START Task material

(** The instance after [console.log(l)] at the top level, and as it is
    below. *)
Definition print (indent : string) (l : SimpleScript.line) (this : SimpleScript.t)
  : SimpleScript.t :=
  if String.eqb indent ""
  then {| SimpleScript.variables := SimpleScript.variables this;
          SimpleScript.console := SimpleScript.console this ++ [l] |}
  else this.

(** The instance after [this.variables.set(name, v)]. *)
Definition bound (name : string) (v : value) (this : SimpleScript.t) : SimpleScript.t :=
  {| SimpleScript.variables := <[name := v]> (SimpleScript.variables this);
     SimpleScript.console := SimpleScript.console this |}.

(** The [for] loop of the [Programm] case: the children in order, each
    result replacing the one before. *)
Fixpoint evaluate_all (indent : string) (children : list SimpleASTNode) (result : value)
  : SimpleScript.E value :=
  match children with
  | [] => ret result
  | child :: rest =>
      do result <- SimpleScript.evaluate child indent ;; evaluate_all indent rest result
  end.

(** [wpe c s Q E]: [c] returns from [s] with [Q], or throws with [E] of
    the error and the state it leaves. *)
Definition wpe {S A} (c : M S A) (s : S) (Q : A -> S -> Prop) (E : exn -> S -> Prop) : Prop :=
  match c s with
  | (Ret a, s') => Q a s'
  | (Throw e, s') => E e s'
  | (OutOfFuel, _) => False
  end.

(** An expression has returned a number and printed it (at the top
    level); or it has thrown an [Error] and left the instance alone. *)
Definition number_printed (indent : string) (this : SimpleScript.t)
    (v : value) (this' : SimpleScript.t) : Prop :=
  exists x, v = Some x /\ this' = print indent (SimpleScript.Result v) this.

Definition error_untouched (this : SimpleScript.t) (e : exn) (this' : SimpleScript.t) : Prop :=
  (exists message, e = Error message) /\ this' = this.

Definition is_error (e : exn) : Prop := exists message, e = Error message.

(** ** The two dumps *)

(** [TokenType[type]]: the name of a member of the numeric enum. *)
Definition token_type_name (ty : TokenType.t) : string :=
  match ty with
  | TokenType.Identifier => "Identifier"
  | TokenType.IntLiteral => "IntLiteral"
  | TokenType.GT => "GT"
  | TokenType.GE => "GE"
  | TokenType.Int => "Int"
  | TokenType.Assignment => "Assignment"
  | TokenType.Plus => "Plus"
  | TokenType.Minus => "Minus"
  | TokenType.Star => "Star"
  | TokenType.Slash => "Slash"
  | TokenType.SemiColon => "SemiColon"
  | TokenType.LeftParen => "LeftParen"
  | TokenType.RightParen => "RightParen"
  end.

(** The value of a member of the string enum [ASTNodeType]. *)
Definition node_type_name (ty : ASTNodeType.t) : string :=
  match ty with
  | ASTNodeType.Programm => "Programm"
  | ASTNodeType.IntDeclaration => "IntDeclaration"
  | ASTNodeType.ExpressionStmt => "ExpressionStmt"
  | ASTNodeType.AssignmentStmt => "AssignmentStmt"
  | ASTNodeType.Primary => "Primary"
  | ASTNodeType.Multiplicative => "Multiplicative"
  | ASTNodeType.Additive => "Additive"
  | ASTNodeType.Identifier => "Identifier"
  | ASTNodeType.IntLiteral => "IntLiteral"
  end.

(** ['\t'.repeat(n)]. *)
Fixpoint tabs (n : nat) : string :=
  match n with
  | 0 => ""
  | S n => String "009" (tabs n)
  end.

(** The line that [SimpleLexer.dump] prints for a token: the text,
    [Math.max(1, 3 - Math.floor(text.length / 4))] tabs, the kind. *)
Definition dump_line (tk : Token) : string :=
  let text := SimpleToken.getText tk in
  String.append text
    (String.append (tabs (Nat.max 1 (3 - String.length text / 4)))
                   (token_type_name (SimpleToken.getType tk))).

Definition dump_header : string :=
  String.append "[text]" (String.append (tabs 2) "[type]").

(** The [while ((token = tokenReader.read()) !== null)] loop of
    [SimpleLexer.dump], [out] being the lines printed so far. *)
Fixpoint dump_while (fuel : nat) (out : list string) : SimpleParser.P (list string) :=
  match fuel with
  | 0 => out_of_fuel
  | S fuel =>
      do token <- SimpleParser.read ;;
      match token with
      | Some tk => dump_while fuel (out ++ [dump_line tk])
      | None => ret out
      end
  end.

(** [SimpleLexer.dump(tokenReader)]: the lines it prints, and the reader
    as it leaves it. *)
Definition dump (fuel : nat) : SimpleParser.P (list string) :=
  dump_while fuel [dump_header].

(** [SimpleParser.dumpAST(node, indent)]: the lines it prints. *)
Fixpoint dumpAST (node : SimpleASTNode) (indent : string) {struct node} : list string :=
  let 'Node ty text children := node in
  String.append indent (String.append (node_type_name ty) (String.append " " text))
  :: (fix each (children : list SimpleASTNode) : list string :=
        match children with
        | [] => []
        | child :: rest =>
            (dumpAST child (String.append indent SimpleScript.tab) ++ each rest)%list
        end) children.

(** The number of nodes of a tree. *)
Fixpoint node_count (node : SimpleASTNode) : nat :=
  let 'Node _ _ children := node in
  S ((fix each (children : list SimpleASTNode) : nat :=
        match children with
        | [] => 0
        | child :: rest => node_count child + each rest
        end) children).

END Task material

Assignment → Sift the data above for lines with "text", then copy each one.

Reply to the exercise →
(** The line that [SimpleLexer.dump] prints for a token: the text,
    [Math.max(1, 3 - Math.floor(text.length / 4))] tabs, the kind. *)
  let text := SimpleToken.getText tk in
  String.append text
    (String.append (tabs (Nat.max 1 (3 - String.length text / 4)))
  String.append "[text]" (String.append (tabs 2) "[type]").
  let 'Node ty text children := node in
  String.append indent (String.append (node_type_name ty) (String.append " " text))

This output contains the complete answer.